__The task__. Among the lines below, take the one holding "assert (head_text r", the one holding "recovers. *)", and all lines between them. Set them down exactly.

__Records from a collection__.
==================================================

(** The frame at the front and its size; [None]: it is not there in whole. *)
Definition next_frame (s : bytes) : option (item * nat) :=
  match s with
  | _ :: ch :: hi :: lo :: rest =>
      let n := Z.to_nat (256 * hi + lo) in
      if (n <=? length rest)%nat then Some (Frame ch (take n rest), (4 + n)%nat) else None
  | _ => None
  end.

Definition body_size (hs : gmap text text) : Z :=
  match hs !! ("content-length" : text) with Some v => try_default (stoul v) 0 | None => 0 end.

(** The response at the front and its size. *)
Definition next_response (t : text) : option (item * nat) :=
  match find (crlf ++ crlf) t with
  | None => None
  | Some _ =>
      '(line, p) ← nextLine t 0;
      '(hs, q) ← parse_headers (S (length t)) t p ∅;
      if Z.of_nat q + body_size hs <=? Z.of_nat (length t)
      then Some (Response line hs (substr_z t q (body_size hs)), (q + Z.to_nat (body_size hs))%nat)
      else None
  end.

Definition next_item (s : bytes) : option (item * nat) :=
  match s with
  | [] => None
  | c :: _ => if c =? byte_of_char "$" then next_frame s else next_response (of_bytes s)
  end.

(** Everything that has arrived in whole, and the octets of what has not. *)
Fixpoint demux (fuel : nat) (s : bytes) : list item * bytes :=
  match fuel with
  | O => ([], s)
  | S f =>
      match next_item s with
      | None => ([], s)
      | Some (x, n) => let '(xs, rest) := demux f (drop n s) in (x :: xs, rest)
      end
  end.

(** ** What the server puts on the connection *)

Inductive sent_unit :=
| SentResponse (r : RTSPResponse)
| SentFrame (ch : Z) (pkt : bytes).

Definition unit_octets (u : sent_unit) : bytes :=
  match u with
  | SentResponse r => to_bytes (toString r)
  | SentFrame ch pkt => tcp_frame ch pkt
  end.

Definition unit_item (u : sent_unit) : item :=
  match u with
  | SentResponse r => Response (status_line r) (header_map (wire_headers r) ∅) (rbody r)
  | SentFrame ch pkt => Frame (u8 ch) pkt
  end.

Definition unit_wf (u : sent_unit) : Prop :=
  match u with SentResponse r => well_framed r | SentFrame _ _ => True end.

(** The length fields are wide enough: a packet is shorter than 64 KiB. *)
Definition unit_fits (u : sent_unit) : Prop :=
  match u with
  | SentResponse r => Z.of_nat (length (rbody r)) < 2 ^ 64
  | SentFrame _ pkt => Z.of_nat (length pkt) < 65536
  end.

Definition responses (us : list sent_unit) : list RTSPResponse :=
  omap (fun u => match u with SentResponse r => Some r | SentFrame _ _ => None end) us.

Definition octets_of (us : list sent_unit) : bytes := concat (map unit_octets us).

(** ** Reading one unit *)

(** Two ways to cut the same list. *)
Lemma app_longer {A} (a b s rest : list A) :
  a ++ b = s ++ rest -> (length a <= length s)%nat ->
  s = a ++ drop (length a) s /\ b = drop (length a) s ++ rest.
Proof.
  intros Hs Hl. assert (s = a ++ drop (length a) s) as E.
  { rewrite <- (take_drop (length a) s) at 1. f_equal.
    apply (f_equal (take (length a))) in Hs.
    by rewrite take_app_length, take_app_le in Hs by lia. }
  split; [done|]. rewrite E, <- app_assoc in Hs at 1. by apply app_inv_head in Hs.
Qed.

Lemma of_bytes_to_bytes t : of_bytes (to_bytes t) = t.
Proof.
  induction t as [|c t IH]; [done|]. unfold of_bytes, to_bytes in *. cbn [map].
  by rewrite IH, char_of_byte_of_char.
Qed.

Lemma unit_nonempty u : unit_octets u <> [].
Proof. by destruct u. Qed.

Lemma frame_length ch pkt :
  Z.of_nat (length pkt) < 65536 ->
  exists hi lo, tcp_frame ch pkt = byte_of_char "$" :: u8 ch :: hi :: lo :: pkt
    /\ Z.to_nat (256 * hi + lo) = length pkt.
Proof.
  intros Hl. unfold tcp_frame, size_of. rewrite u16_small by lia.
  do 2 eexists. split; [reflexivity|]. rewrite land_255. bits_lia.
Qed.

Lemma next_item_frame ch pkt rest :
  Z.of_nat (length pkt) < 65536 ->
  next_item (tcp_frame ch pkt ++ rest) = Some (Frame (u8 ch) pkt, length (tcp_frame ch pkt)).
Proof.
  intros Hl. destruct (frame_length ch pkt Hl) as (hi & lo & -> & Hn).
  cbn [app next_item]. rewrite Z.eqb_refl. unfold next_frame. rewrite Hn.
  rewrite (proj2 (Nat.leb_le _ _)) by len_lia. by rewrite take_app_length.
Qed.

(** A proper prefix of a frame is not read. *)
Lemma next_item_cut_frame ch pkt s rest :
  Z.of_nat (length pkt) < 65536 -> tcp_frame ch pkt = s ++ rest -> rest <> [] -> next_item s = None.
Proof.
  intros Hl Hs Hr. destruct (frame_length ch pkt Hl) as (hi & lo & E & Hn). rewrite E in Hs.
  destruct s as [|c [|c1 [|c2 [|c3 s]]]]; try done; injection Hs as <-; [done..|].
  subst. cbn [next_item]. rewrite Z.eqb_refl. unfold next_frame. rewrite Hn, length_app.
  rewrite (proj2 (Nat.leb_gt _ _)); [done|]. destruct rest; [done|len_lia].
Qed.

(** The blank line of a response is the first one. *)
Lemma head_blank_line r b :
  response_wf r -> exists n, find (crlf ++ crlf) (head_text r ++ b) = Some n
    /\ (n + 4)%nat = length (head_text r).
Proof.
  intros Hw. set (ls := status_line r :: map header_line (wire_headers r)).
  assert (head_text r ++ b = lines_text ls ++ crlf ++ b) as ->.
  { unfold head_text, ls. rewrite lines_text_cons, lines_of_headers. by rewrite <- !app_assoc. }
  assert (length (head_text r) = length (lines_text ls) + 2)%nat as ->.
  { unfold head_text, ls. rewrite lines_text_cons, lines_of_headers. len_lia. }
  destruct (find_blank_line ls b) as (n & Hn & Hl); [|done|exists n; split; [done|lia]].
  constructor.
  - split; [done|]. apply no_cr_no_crlf. destruct Hw as [Hr _]. unfold status_line.
    rewrite !not_elem_of_app. repeat split; first [by apply to_string_notin | done | decide_closed].
  - apply Forall_map. eapply Forall_impl; [by apply wire_headers_good|]. apply good_header_line.
Qed.

Lemma framed_size r :
  framed r -> Z.of_nat (length (rbody r)) < 2 ^ 64 ->
  body_size (header_map (wire_headers r) ∅) = Z.of_nat (length (rbody r)).
Proof.
  unfold framed, body_size. destruct (_ !! _) as [v|]; [intros ->|by intros ->].
  intros Hl. unfold to_string. rewrite (proj2 (Z.ltb_ge _ _)) by lia.
  rewrite <- (app_nil_r (decimal _)), stoul_decimal; [done|lia|done].
Qed.
(* ===== verification/Numbering.v ===== *)
(** * [Numbering]: the sequence numbers of the packets on a connection

    A receiver finds lost packets by the gaps in the sequence numbers of a source (RFC 3550,
    section 5.1).  Proved: over the whole life of a session, through pauses, seeks, loops and
    responses in between, the numbers of each track go up by one modulo 2^16 and none comes
    twice; a number is missing only when the outbox refused the packet, which marks the session
    for closing, or when the packet went over UDP.  Stated for what the client of [Client.v]
    recovers. *)

From S2P Require Import Prelude StdString Double RTSPRequest RTSPResponse RTPPacket RTPSender.
From S2P Require Import IMediaSource.
From S2P Require Import Egress Session SessionSpec Pacer PacerSpec Exchange Client.

(** ** Reading the numbers *)

(** The sequence number of a packet of the source [src]. *)
Definition number_from (src : Z) (pkt : bytes) : option Z :=
  match decode pkt with
  | Some p => if rtp_source p =? src then Some (rtp_sequence p) else None
  | None => None
  end.

Definition unit_number (src : Z) (u : sent_unit) : option Z :=
  match u with SentFrame _ pkt => number_from src pkt | SentResponse _ => None end.

Definition item_number (src : Z) (x : item) : option Z :=
  match x with Frame _ pkt => number_from src pkt | Response _ _ _ => None end.

Definition numbers (src : Z) (us : list sent_unit) : list Z := omap (unit_number src) us.
Definition item_numbers (src : Z) (xs : list item) : list Z := omap (item_number src) xs.

(** The numbers of the packets at the given places of a track. *)
Definition places (ks : list nat) : list Z := map (fun k => u16 (Z.of_nat k)) ks.

Lemma numbers_app src us us' : numbers src (us ++ us') = numbers src us ++ numbers src us'.
Proof. apply omap_app. Qed.

Lemma item_numbers_units src us : item_numbers src (map unit_item us) = numbers src us.
Proof.
  unfold item_numbers, numbers. induction us as [|[r|ch pkt] us IH]; [done| |]; cbn.
  - done.
  - by rewrite IH.
Qed.

Lemma number_from_build src payload pt num ts ssrc mk :
  0 <= num < 65536 -> 0 <= ssrc < 4294967296 ->
  number_from src (build payload pt num ts ssrc mk) = if ssrc =? src then Some num else None.
Proof.
  intros Hn Hs. unfold number_from, build. cbn [app decode rtp_source rtp_sequence].
  by rewrite be16_octets, be32_octets.
Qed.

(** ** The tally of a track *)

(** [num] is the number of the next packet; the packets in [us] have numbers handed out before, in
    order and none twice, and all of them when [whole]. *)
Definition tallied (src num : Z) (whole : Prop) (us : list sent_unit) : Prop :=
  exists n ks, num = u16 (Z.of_nat n) /\ numbers src us = places ks
    /\ sublist ks (seq 0 n) /\ (whole -> ks = seq 0 n).

Lemma tallied_other src num (whole whole' : Prop) us us' :
  tallied src num whole us -> (whole' -> whole) -> numbers src us' = [] ->
  tallied src num whole' (us ++ us').
Proof.
  intros (n & ks & Hn & Hu & Hk & Hw) Hi He. exists n, ks. rewrite numbers_app, He, app_nil_r.
  split_and!; auto.
Qed.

==================================================

__Reply to the task__.
  assert (head_text r ++ b = lines_text ls ++ crlf ++ b) as ->.
  { unfold head_text, ls. rewrite lines_text_cons, lines_of_headers. by rewrite <- !app_assoc. }
  assert (length (head_text r) = length (lines_text ls) + 2)%nat as ->.
  { unfold head_text, ls. rewrite lines_text_cons, lines_of_headers. len_lia. }
  destruct (find_blank_line ls b) as (n & Hn & Hl); [|done|exists n; split; [done|lia]].
  constructor.
  - split; [done|]. apply no_cr_no_crlf. destruct Hw as [Hr _]. unfold status_line.
    rewrite !not_elem_of_app. repeat split; first [by apply to_string_notin | done | decide_closed].
  - apply Forall_map. eapply Forall_impl; [by apply wire_headers_good|]. apply good_header_line.
Qed.

Lemma framed_size r :
  framed r -> Z.of_nat (length (rbody r)) < 2 ^ 64 ->
  body_size (header_map (wire_headers r) ∅) = Z.of_nat (length (rbody r)).
Proof.
  unfold framed, body_size. destruct (_ !! _) as [v|]; [intros ->|by intros ->].
  intros Hl. unfold to_string. rewrite (proj2 (Z.ltb_ge _ _)) by lia.
  rewrite <- (app_nil_r (decimal _)), stoul_decimal; [done|lia|done].
Qed.
(* ===== verification/Numbering.v ===== *)
(** * [Numbering]: the sequence numbers of the packets on a connection

    A receiver finds lost packets by the gaps in the sequence numbers of a source (RFC 3550,
    section 5.1).  Proved: over the whole life of a session, through pauses, seeks, loops and
    responses in between, the numbers of each track go up by one modulo 2^16 and none comes
    twice; a number is missing only when the outbox refused the packet, which marks the session
    for closing, or when the packet went over UDP.  Stated for what the client of [Client.v]
    recovers. *)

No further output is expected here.